* Stored data entries:

(* ===== verification/UpdateLifecycle.v ===== *)
(** * Update lifecycle: the manager ([service/update/lifecycle.go])

    The calls of [LifecycleManager] as programs.  Every call that changes an operation
    holds the manager's mutex from its first action to its last; [Check] does not.  A Go
    pair of an operation and an error is an [outcome].  [noOperation] is the zero value
    that a call returns with an error.

    Not modelled here: the presentation of capabilities, and contexts other than the
    maintenance context, which has no effect of its own. *)

From S2P Require Import Prelude GoStrings VersionPolicy Programs ReleaseManifest UpdateStore UpdateProvider.

Open Scope string_scope.
Open Scope list_scope.
Open Scope Z_scope.

Definition outcome : Type := UpdateOperation * option updError.

Definition noIdentity : UpdateIdentity := mkIdentity "" "" "" 0 "" "" "" "" "" "" "" "" "" "" "" "" "" 0 0.
Definition noOperation : UpdateOperation := mkOperation noIdentity "" "" 0 "" 0 false false false "" 0.

Definition refuse (e : updError) : prog outcome := Ret (noOperation, Some e).

(** A transaction that answers nothing but its error. *)
Definition commit (tx : Store -> result updError Store) : prog (result updError unit) :=
  act (Commit (fun s => let? s' := tx s in Ok (s', tt))).

Record PrepareRequest := mkPrepare {
  rqChannel : string; rqExpectedSequence : Z; rqExpectedManifestDigest : string; rqIdempotencyKey : string; rqAcknowledged : bool
}.

Record RevisionRequest := mkRevision { rvOperationID : string; rvExpectedRevision : Z }.

Definition rollbackAllowedFrom (state : State) : bool :=
  one_of [StatePreflighting; StatePrepared; StateActivating; StateVerifyingActive; StateApplied; StateRollbackPending; StateRollingBack] state.

Definition set_rollback (available : bool) (backup : string) (op : UpdateOperation) : UpdateOperation :=
  mkOperation (uoIdentity op) (uoState op) backup (uoBytesCompleted op) (uoReasonCode op) (uoRevision op) (uoRestoredUntrusted op) available
    (uoCleanupPending op) (uoCleanupReason op) (uoUpdatedAt op).

(** The operation that [advance] writes. *)
Definition moved (state : State) (reason : string) (now : Z) (op : UpdateOperation) : UpdateOperation :=
  mkOperation (uoIdentity op) state (uoBackupRef op) (uoBytesCompleted op) reason (wrapu64 (uoRevision op + 1)) (uoRestoredUntrusted op)
    (uoRollbackAvailable op) (uoCleanupPending op) (uoCleanupReason op) now.

Section Lifecycle.
Context `{ReleaseCodec} `{Digests} (cfg : Config).

(** ** Transitions *)
Definition advance (op : UpdateOperation) (state : State) (event reason : string) : prog outcome :=
  now ← act Now;
  let op' := moved state reason (unix now) op in
  r ← commit (fun s => if String.eqb state StateApplied then completeApplied op' (uoRevision op) (uoState op) event s
                       else update op' (uoRevision op) (uoState op) event s);
  match r with
  | Err e => Ret (op, Some e)
  | Ok _ => Ret (op', None)
  end.

(** [op, err = advance(...); if err != nil { return op, err }; k] *)
Definition step (op : UpdateOperation) (state : State) (event reason : string) (k : UpdateOperation -> prog outcome) : prog outcome :=
  r ← advance op state event reason;
  match r with
  | (op, Some e) => Ret (op, Some e)
  | (op, None) => k op
  end.

(** ** Retention *)
Definition pruneHistory : prog (result updError unit) :=
  let?? operations := act (Read (fun s => Ok (allOperations s))) in
  let?? releases := act (Read (fun s => Ok (allReleases s))) in
  let keep := keep_ids operations releases in
  now ← act Now;
  let remove := removals operations keep now in
  let removed : gset string := list_to_set (opID <$> remove) in
  let?? _ := (if Nat.eqb (length remove) 0 then Ret (Ok tt) else commit (fun s => Ok (removeOperations removed s))) in
  let?? journals := act (Read (fun s => Ok (stJournal s))) in
  now ← act Now;
  let stale := journal_removals (keep ∖ removed) journals now in
  if Nat.eqb (length stale) 0 then Ret (Ok tt) else commit (fun s => Ok (deleteJournals (ujSequence <$> stale) s)).

(** Only the broker's provider cleans up. *)
Definition cleanup_reason (e : updError) : string := match e with ErrOther m => m | _ => "" end.

Definition cleanupTerminal (op : UpdateOperation) : prog (result updError unit) :=
  r ← match cfProvider cfg with BrokerProvider => brokerCleanupTerminal cfg op | _ => Ret (Ok tt) end;
  match r with
  | Err e =>
      now ← act Now;
      debt ← commit (recordCleanupDebt op (cleanup_reason e) (unix now));
      match debt with Err d => fail (ErrJoin e d) | Ok _ => fail e end
  | Ok _ => pruneHistory
  end.

Definition endProviderMaintenance : prog unit :=
  held ← act (Local (fun s => (mkMemory false (pcRestorePending s) (pcProviderOperation s), pcMaintenance s)));
  if (held : bool) then act EndMaintenance else Ret tt.

(** [m.maintenance != nil && m.maintenance.Active()] *)
Definition maintenanceActive : prog bool :=
  held ← act (Local (fun s => (s, pcMaintenance s)));
  if (held : bool) then act MaintenanceActive else Ret false.

(** [m.maintenance, err = m.beginMaintenance(ctx)] *)
Definition beginMaintenance : prog (result updError unit) :=
  if negb (cfBeginMaintenance cfg) then fail ErrRecoveryRequired
  else
    let?? _ := act BeginMaintenance in
    act (Local (fun s => (mkMemory true (pcRestorePending s) (pcProviderOperation s), Ok tt))).

(** ** Failure and rollback *)
Definition failUpdate (op : UpdateOperation) (reason : string) (cause : option updError) : prog outcome :=
  step op StateFailed "update_failed" reason (fun failed =>
    cleanup ← cleanupTerminal failed;
    Ret (failed, joinErrors (Some (default (ErrOther reason) cause)) (err_of cleanup))).

Definition recoveryRequired (op : UpdateOperation) (reason : string) : prog outcome :=
  step op StateRecoveryRequired reason reason (fun recovery => Ret (recovery, Some ErrRecoveryRequired)).

(** The entry into [ROLLING_BACK], or a renewed probe of a rollback under way. *)
Definition enterRollback (op : UpdateOperation) (reason : string) (k : UpdateOperation -> prog outcome) : prog outcome :=
  if negb (String.eqb (uoState op) StateRollingBack) then step op StateRollingBack "update_rollback_started" reason k
  else
    started ← act (Read (phaseStartedAt op StateRollingBack));
    match started with
    | Err e => Ret (op, Some e)
    | Ok started =>
        now ← act Now;
        if (0 <? started) && (activationHealthDeadline <=? time_sub now (started * second)) then recoveryRequired op "update_rollback_runtime_timeout"
        else step op StateRollingBack "update_rollback_runtime_probe" reason k
    end.
(* ===== verification/UpdateLogic.v ===== *)
(** * Update lifecycle: every action of a call is a step

    [permitted] and [answered] instantiate the weakest preconditions of [Programs]: an
    action is permitted when each of its effects is an [envStep], and between two actions
    others may interfere as [rely] says.  The lemmas walk through the calls of the manager
    and show that each one issues permitted actions only, and leaves the environment
    [calm]: no restore is pending when the mutex is released.

    Most actions are [quiet]: they read, ask, or talk to the broker.  [wp_quiet] covers
    every program of quiet actions at once, and keeps the reports that it received
    ([returns]), which is the evidence that a release was verified. *)

From S2P Require Import Prelude GoStrings VersionPolicy Programs ReleaseManifest UpdateStore UpdateProvider UpdateLifecycle UpdateSemantics UpdateInvariants.

Open Scope string_scope.
Open Scope list_scope.
Open Scope Z_scope.

(** ** What quiet actions keep *)
Definition keeps (s s' : env) : Prop :=
  same_rows (eStore s) (eStore s') /\ ePrior s' = ePrior s /\ pcRestorePending (eMemory s') = pcRestorePending (eMemory s) /\ exists l, eLog s' = l ++ eLog s.

#[global] Instance keeps_refl : Reflexive keeps.
Proof. intros s. split_and!; [reflexivity|done|done|by exists []]. Qed.

#[global] Instance keeps_trans : Transitive keeps.
Proof.
  intros a b c (R1 & P1 & M1 & l1 & L1) (R2 & P2 & M2 & l2 & L2). split_and!; [by etrans|congruence|congruence|]. exists (l2 ++ l1). by rewrite L2, L1, app_assoc.
Qed.

Lemma rely_keeps s s' : rely s s' -> keeps s s'.
Proof. intros (R & M & _ & _ & _ & P & L). split_and!; [done|done|by rewrite M|]. exists []. by rewrite L. Qed.

Section Quiet.
Context `{Digests} (tick : Z -> Z -> Prop).

Definition permitted (B : Type) (e : updateE B) (s : env) : Prop := forall b s', effect tick B e s b s' -> envStep s s'.
Definition answered (B : Type) (e : updateE B) (s : env) (b : B) (s' : env) : Prop := exists s1, effect tick B e s b s1 /\ rely s1 s' /\ inv s'.

Definition uwp {A} (p : prog A) (Q : A -> env -> Prop) (s : env) : Prop := wp permitted answered p Q s.

(** Actions that change no row but for the bytes of a download; a backup may be published
    of operation [who], which is under way. *)
Definition quietE (who : option string) {B} (e : updateE B) : Prop :=
  match e with
  | Commit tx => forall st st' a, tx st = Ok (st', a) -> exists op n, progress op n st = Ok st'
  | Local f => forall m, pcRestorePending (f m).1 = pcRestorePending m
  | PublishBackup op => who = Some (opID op)
  | RestoreDatabase _ | CompletePendingRestore | AbortPendingRestore => False
  | _ => True
  end.

Fixpoint quiet (who : option string) {A} (p : prog A) : Prop :=
  match p with
  | Ret _ => True
  | Do e k => quietE who e /\ forall b, quiet who (k b)
  end.

(** [returns p l a]: [p] may answer [a] after it received the reports [l], newest first. *)
Fixpoint returns {A} (p : prog A) (l : list report) (a : A) : Prop :=
  match p with
  | Ret x => l = [] /\ a = x
  | Do e k => exists b l', returns (k b) l' a /\ l = l' ++ reports e b
  end.

Lemma progress_same_rows op n st st' : well_keyed st -> progress op n st = Ok st' -> same_rows st st'.
Proof.
  unfold progress. intros Hk. destruct (_ <=? _); [done|]. destruct (fenced _ _ _ _) as [row|] eqn:Hf; [|done]. destruct (negb _); [done|]. intros [= <-].
  apply fenced_row in Hf as (Hr & _). split_and!; [done|done|]. intros id. simpl. unfold opID at 1. simpl.
  change (uiOperationID (uoIdentity row)) with (opID row). rewrite (Hk _ _ Hr).
  destruct (decide (id = opID op)) as [->|Hne]; [by rewrite lookup_insert_eq, Hr|by rewrite lookup_insert_ne].
Qed.

(** A change outside the rows is a step that keeps them. *)
Lemma other_effect s s' l :
  eStore s' = eStore s -> ePrior s' = ePrior s -> eBackups s' ⊆ eBackups s -> pcRestorePending (eMemory s') = pcRestorePending (eMemory s) ->
  eLog s' = l ++ eLog s -> envStep s s' /\ keeps s s' /\ eLog s' = l ++ eLog s.
Proof.
  intros E1 E2 E3 E4 E5. split_and!; [apply es_other; eauto|split_and!; eauto; by rewrite E1|done].
Qed.

Lemma mutate_effect {A} (call : mutation A) op ordinal s b s' :
  effect tick _ (Mutate call op ordinal) s b s' -> eStore s' = eStore s /\ ePrior s' = ePrior s /\ eBackups s' = eBackups s /\ eMemory s' = eMemory s /\
    eLog s' = reports (Mutate call op ordinal) b ++ eLog s.
Proof. simpl. intros [[-> [->| ->]]|[[_ ->]|(_ & _ & ->)]]; split_and!; try done; by destruct call. Qed.
Lemma calmly_bind {A B} (p : prog A) (f : A -> prog B) s : uwp p (fun a => calmly (f a)) s -> calmly (p ≫= f) s.
Proof. apply uwp_bind. Qed.

Lemma calmly_quiet {A} (p : prog A) s : quiet None p -> calm s -> calmly p s.
Proof. intros Hq Hc. eapply (uwp_quiet tick calm None); [done|done|apply Hc|done|intros; by eapply calm_keeps|]. by intros. Qed.

Lemma calmly_quiet_bind {A B} (p : prog A) (f : A -> prog B) s :
  quiet None p -> calm s -> (forall a s', keeps s s' -> calm s' -> calmly (f a) s') -> calmly (p ≫= f) s.
Proof.
  intros Hq Hc Hf. apply calmly_bind. eapply (uwp_quiet tick calm None); [done|done|apply Hc|done|intros; by eapply calm_keeps|]. intros a s' l Hc' K _ _ _. by apply Hf.
Qed.

Lemma calmly_attempt {X A B} (p : prog (result X A)) (k : A -> prog (result X B)) s :
  uwp p (fun r s' => calm s' /\ forall a, r = Ok a -> calmly (k a) s') s -> calmly (attempt p k) s.
Proof. intros Hp. apply uwp_attempt. eapply uwp_mono; [exact Hp|]. intros [a|e] s' [Hc Hk]; [by apply Hk|done]. Qed.

(** The rows after a transition. *)
Lemma moved_ready op state reason now event st s s' :
  ready op s -> edge (uoState op) state = true ->
  (if String.eqb state StateApplied then completeApplied (moved state reason now op) (uoRevision op) (uoState op) event (eStore s)
   else update (moved state reason now op) (uoRevision op) (uoState op) event (eStore s)) = Ok st ->
  keeps (set_store st s) s' -> inv s' ->
  ready (moved state reason now op) s' /\ (terminal state = false -> active_at (opID op) (eStore s')).
Proof.
  intros (Hc & Ho & Hal) He Hm Hk Hi. apply (move_rows (moved state reason now op)) in Hm as (row & bytes & Hr & _ & _ & _ & Hops & _).
  change (opID (moved state reason now op)) with (opID op) in Hr. pose proof (Ho _ Hr) as Ei.
  replace (uiOperationID (uoIdentity row)) with (opID op) in Hops by (by rewrite Ei). destruct Hk as (Hs & Hk). simpl in Hs.
  split; [split_and!|].
  - eapply (calm_set_store st); [done|by split|done].
  - eapply (owned_same _ st); [done|]. intros r Hr'. change (opID (moved state reason now op)) with (opID op) in Hr'. rewrite Hops, lookup_insert_eq in Hr'.
    by injection Hr' as <-.
  - eapply (alone_same st); [done|]. intros k r Hr' Ha. rewrite Hops in Hr'. destruct (decide (k = opID op)) as [->|Hne]; [done|].
    rewrite lookup_insert_ne in Hr' by done. by apply (Hal k r).
  - intros Ht. eapply (active_at_same st); [done|]. eexists. rewrite Hops, lookup_insert_eq. split; [done|]. unfold active_row. simpl. by rewrite Ht.
Qed.

Lemma uwp_advance op state event reason (Q : outcome -> env -> Prop) s :
  ready op s -> edge (uoState op) state = true -> (state = StateApplied -> proven op (eLog s)) ->
  (state = StatePrepared -> uoRollbackAvailable op = true /\ validDigest (uoBackupRef op) = true) ->
  (forall s' now, ready (moved state reason now op) s' -> (terminal state = false -> active_at (opID op) (eStore s')) -> Q (moved state reason now op, None) s') ->
  (forall e s', keeps s s' -> inv s' -> Q (op, Some e) s') -> uwp (advance op state event reason) Q s.
Proof.
  intros Hr He Hp Hpr HQ HE. unfold advance. apply uwp_bind, uwp_now; [apply Hr|]. intros now s1 K1 Hi1. cbv zeta.
  assert (Hr1 : ready op s1) by (by eapply ready_keeps). apply uwp_bind, uwp_commit_unit; [done| | |].
  - intros st Hm. eapply ss_move; [exact Hm|done|apply Hr1|intros _; apply Hr1| |done].
    intros Ea. destruct K1 as (_ & _ & _ & l & ->). by apply proven_log, Hp.
  - intros st s2 Hm K2 Hi2. destruct (moved_ready op state reason (unix now) event st s1 s2) as [Hr2 Ha2]; try done. by apply uwp_ret, HQ.
  - intros e s2 K2 Hi2. apply uwp_ret, HE; [by etrans|done].
Qed.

* Work instructions:
Write down again, exactly as given, only the lines above that fall from the line with "intros a b c" to the line with "Lemma rely_keeps s", inclusive.

* Written solution:
  intros a b c (R1 & P1 & M1 & l1 & L1) (R2 & P2 & M2 & l2 & L2). split_and!; [by etrans|congruence|congruence|]. exists (l2 ++ l1). by rewrite L2, L1, app_assoc.
Qed.

Lemma rely_keeps s s' : rely s s' -> keeps s s'.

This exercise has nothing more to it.